A Comissão de Saúde da Câmara dos Deputados deu um passo significativo ao aprovar o Projeto de Lei 6633/25, que estabelece novas diretrizes para a implementação de sustentabilidade em diversas unidades de saúde públicas, como hospitais, UPAs e clínicas. O principal objetivo é mitigar os impactos ambientais do setor, otimizar o uso de recursos e criar ambientes mais salubres para pacientes e profissionais.
Conforme a proposta, as instituições de saúde terão a possibilidade de implementar, de forma gradual, um total de 14 medidas. Entre elas, destacam-se a gestão eficiente de resíduos, com ênfase na reciclagem, a diminuição do consumo de plásticos descartáveis e a utilização de iluminação LED e equipamentos de baixo consumo energético.
O deputado Amom Mandel (Republicanos-AM), relator da matéria, introduziu modificações no texto original, proposto pelo deputado Dr. Daniel Soranz (PSD-RJ). A alteração visa garantir que as medidas de sustentabilidade sejam aplicadas de maneira compatível com o porte de cada unidade de saúde.
Mandel justificou a mudança, afirmando que "é necessário que se estratifique a aplicação de acordo com o porte do estabelecimento. Precisamos levar em consideração que a maioria das unidades de saúde são de pequeno porte e baixa capacidade de investimentos estruturais".
Adicionalmente, o projeto contempla a implementação de fontes de energia limpa, como a solar fotovoltaica, e sistemas de captação de água da chuva para usos não potáveis. Incentiva-se também a criação de telhados verdes, jardins internos e outras áreas verdes nas instalações.
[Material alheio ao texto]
(* ===== verification/LogCrash.v ===== *)
(** * Crashes, recovery at boot, and the whole commit

    The journal code from [end_op] to the disk and back through [initlog]:
    what a commit cut at any of its disk commands leaves, and what the next
    boot makes of it. *)

From S2P Require Import Prelude Layout Sleeplock Disk Bio BioSpec Crc32 Log LogImg LogSpec LogTxn.

#[local] Arguments img_apply : simpl never.

(** The log's static storage at boot. *)
Definition lh_zero : logheader :=
  mk_logheader 0 (replicate 30 0) (replicate 30 0) (replicate 30 0) (replicate 30 0).
Definition log_boot {D} (b : bstate D) : lstate D :=
  mk_lstate b crc_boot 0 0 0 0 0 0 lh_zero jstats_zero 0 [].

(** The image a commit cut after [k] disk commands leaves. *)
Definition cut_img (start : Z) (view img : Z → block) (es : list lent) (k : nat) : Z → block :=
  img_run img (take k (commit_ops start view es)).

Lemma take_commit_ops start view es k :
  take k (commit_ops start view es) =
    (let hd := hdr_encode (seal view <$> es) (view start) in
     if decide (k ≤ length es)%nat then wl_ops start view 0 (take k es)
     else if decide (k = length es + 1)%nat then wl_ops start view 0 es ++ [DFlush]
     else (wl_ops start view 0 es ++ [DFlush; DWrite start hd]) ++
       (if decide (k ≤ 2 * length es + 2)%nat then home_ops view (take (k - (length es + 2)) es)
        else home_ops view es ++ [DWrite start (wr32 0 0 hd)])).
Proof.
  cbv zeta. unfold commit_ops. set (hd := hdr_encode _ _). case_decide as H1; [|case_decide as H2].
  - rewrite take_app_le by (rewrite length_wl_ops; lia). apply take_wl_ops.
  - rewrite take_app_ge by (rewrite length_wl_ops; lia). rewrite length_wl_ops.
    by replace (k - length es)%nat with 1%nat by lia.
  - rewrite app_assoc. rewrite take_app_ge by (rewrite length_app, length_wl_ops; simpl; lia).
    rewrite length_app, length_wl_ops. cbn [length]. f_equal. case_decide.
    + rewrite take_app_le by (unfold home_ops; rewrite length_fmap; lia).
      unfold home_ops. by rewrite fmap_take.
    + rewrite take_ge; [done|]. rewrite length_app. unfold home_ops. rewrite length_fmap. simpl. lia.
Qed.

(** Whatever the cut, the disk is one recovery can start from. *)
Lemma cut_img_ok start lsize view img es k :
  txn_ok start lsize view img es →
  img_ok (cut_img start view img es k) ∧ hdr_ok start lsize (cut_img start view img es k start).
Proof.
  intros Htx. pose proof (tx_fits _ _ _ _ _ Htx) as Hf. pose proof (tx_max _ _ _ _ _ Htx) as Hm.
  assert (∀ h, hd_n h = 0 → hdr_ok start lsize h) as Hz.
  { intros h E. split; rewrite ?E, ?hdr_entries_0 by done; try lia; constructor. }
  unfold cut_img. rewrite take_commit_ops. cbv zeta. set (hd := hdr_encode _ _).
  assert (block_ok hd) as Hhd by (apply hdr_encode_ok; [rewrite length_fmap; apply Htx|apply Htx]).
  assert (∀ l, Forall (ent_ok start lsize) l → (length l ≤ length es)%nat →
    img_ok (img_run img (wl_ops start view 0 l)) ∧
    img_run img (wl_ops start view 0 l) start = img start) as Hwl.
  { intros l Hl Hle. split; [apply (img_ok_wl start lsize); [apply Htx|apply Htx|done]|]. apply wl_other. lia. }
  case_decide; [|case_decide].
  - destruct (Hwl (take k es)) as [? E]; [apply Forall_take, Htx|len|]. split; [done|].
    rewrite E. apply Hz, Htx.
  - rewrite img_run_app. destruct (Hwl es) as [? E]; [apply Htx|done|]. split; [done|].
    change (img_run ?i [DFlush]) with i. rewrite E. apply Hz, Htx.
  - rewrite (img_run_app _ (_ ++ _)).
    change (img_run img (wl_ops start view 0 es ++ [DFlush; DWrite start hd])) with (committed_img start view img es).
    assert (img_ok (committed_img start view img es)) as Hc.
    { unfold committed_img. rewrite img_run_app. apply img_ok_write; [|done]. apply Hwl; [apply Htx|done]. }
    assert (committed_img start view img es start = hd) as Hs.
    { unfold committed_img. rewrite img_run_app. apply img_apply_eq. }
    case_decide.
    + split; [by apply img_ok_home; [apply Htx|]|]. rewrite home_lookup, decide_False, Hs.
      * destruct (hdr_entries_encode (seal view <$> es) (view start)) as [En Ee];
          [rewrite length_fmap; apply Htx|apply Htx|eapply seal_words, Htx|]. fold hd in En, Ee.
        rewrite length_fmap in En. split; rewrite ?En, ?Ee; [lia|lia|eapply ent_ok_seal, Htx|].
        rewrite fmap_block_seal. apply Htx.
      * rewrite fmap_take. apply not_elem_take, (not_ent start lsize _ _ _ Htx). unfold log_area. lia.
    + rewrite img_run_app. change (img_run ?i [?o]) with (img_apply i o). split.
      * apply img_ok_write; [by apply img_ok_home; [apply Htx|]|].
        apply block_ok_wr32; [|done]. change (Z.to_nat BSIZE) with 512%nat. lia.
      * rewrite img_apply_eq. apply Hz. by apply hd_n_clear.
Qed.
Outras iniciativas incluem a substituição de veículos administrativos por modelos elétricos ou híbridos, o emprego de materiais de construção sustentáveis em obras e reformas, e a digitalização de processos para diminuir o consumo de papel.
Elaboração de plano de sustentabilidade
Cada unidade de saúde terá a faculdade de desenvolver seu próprio plano de sustentabilidade. Este plano deverá conter um diagnóstico das práticas atuais, estabelecer metas anuais para a redução do consumo de água, energia e resíduos, entre outros aspectos relevantes.
Além disso, o documento deverá abranger a capacitação contínua dos servidores, a realização de auditorias internas anuais, um inventário das emissões de carbono e um protocolo para a manutenção preventiva de equipamentos.
As unidades também poderão divulgar, anualmente, um relatório de desempenho ambiental. Este relatório incluirá indicadores de consumo e as metas que foram atingidas, sendo disponibilizado em plataformas digitais e ao conselho local de saúde. A população terá a oportunidade de contribuir com sugestões por meio de canais digitais, que serão analisadas pelo gestor da unidade.
Importante ressaltar que Amom Mandel também alterou o texto para remover a obrigatoriedade na adoção das medidas propostas, bem como na elaboração do plano de sustentabilidade e do relatório de desempenho ambiental. O projeto original, de Dr. Daniel Soranz, previa esses itens como mandatórios.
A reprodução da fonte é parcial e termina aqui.